Lemma add_site_told f w site self : told f self (add_dependency_site w site self).
Proof.
  destruct (add_site_cases w site self) as [[-> _]|[_ ->]]; [apply told_refl|].
  set (pre := pre_site w site self).
  assert (Hpre : exists log, noted pre = noted self ++ log /\ Dependency (source_file_id site) ∈ log).
  { unfold pre, pre_site. destruct w; simpl; [eexists; split; [done|by left]|].
    rewrite <- app_assoc. eexists; split; [done|by right; left]. }
  assert (Hrest : untouched f self pre) by (unfold pre, pre_site; by destruct w).
  destruct Hpre as (log & Hn & Hin).
  set (mid := match target_file_id site with Some _ => _ | None => _ end).
  assert (Hmid : exists log', noted mid = noted pre ++ log' /\ (f <> source_file_id site -> untouched f pre mid)).
  { unfold mid. destruct (target_file_id site) as [t|].
    - destruct (add_file_told f (source_file_id site) t (kind site) pre) as (log' & Hn' & Hor).
      exists log'. split; [done|]. intros Hf.
      unfold add_dependency_file. simpl. destruct (negb _); split_and!; simpl; by rewrite ?entry_other.
    - exists []. by rewrite app_nil_r. }
  destruct Hmid as (log' & Hn' & Hu).
  eapply (told_noted f (source_file_id site) self _ (log ++ log')).
  - simpl. by rewrite Hn', Hn, app_assoc.
  - apply elem_of_app. by left.
  - intros Hf. eapply untouched_trans; [exact Hrest|]. eapply untouched_trans; [by apply Hu|].
    split_and!; simpl; [done|done|by rewrite entry_other].
Qed.
Definition start_image self (p : N) : option N :=
  match before self (partition_point (fun hunk => old_start hunk <=? p)%N self) with
  | None => Some p
  | Some hunk =>
      if (old_start hunk =? p)%N
      then Some (if (old_start hunk =? old_end hunk)%N then new_end hunk else new_start hunk)
      else shift hunk p
  end.

Definition end_image self (p : N) : option N :=
  match before self (partition_point (fun hunk => old_start hunk <? p)%N self) with
  | None => Some p
  | Some hunk => shift hunk p
  end.

Definition map_range self (range : TextRange) : option TextRange :=
  let start := text_start range in
  let end_ := text_end range in
  if (start =? end_)%N then (fun at_ => mkTextRange at_ at_) <$> end_image self end_
  else
    start ← start_image self start;
    end_ ← end_image self end_;
    if (start <=? end_)%N then Some (mkTextRange start end_) else None.
End PositionMap.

■ Problem statement: Going from the line that contains "if (start <=?" to the last line of the records, reproduce every line as written.

■ Task result:
    if (start <=? end_)%N then Some (mkTextRange start end_) else None.
End PositionMap.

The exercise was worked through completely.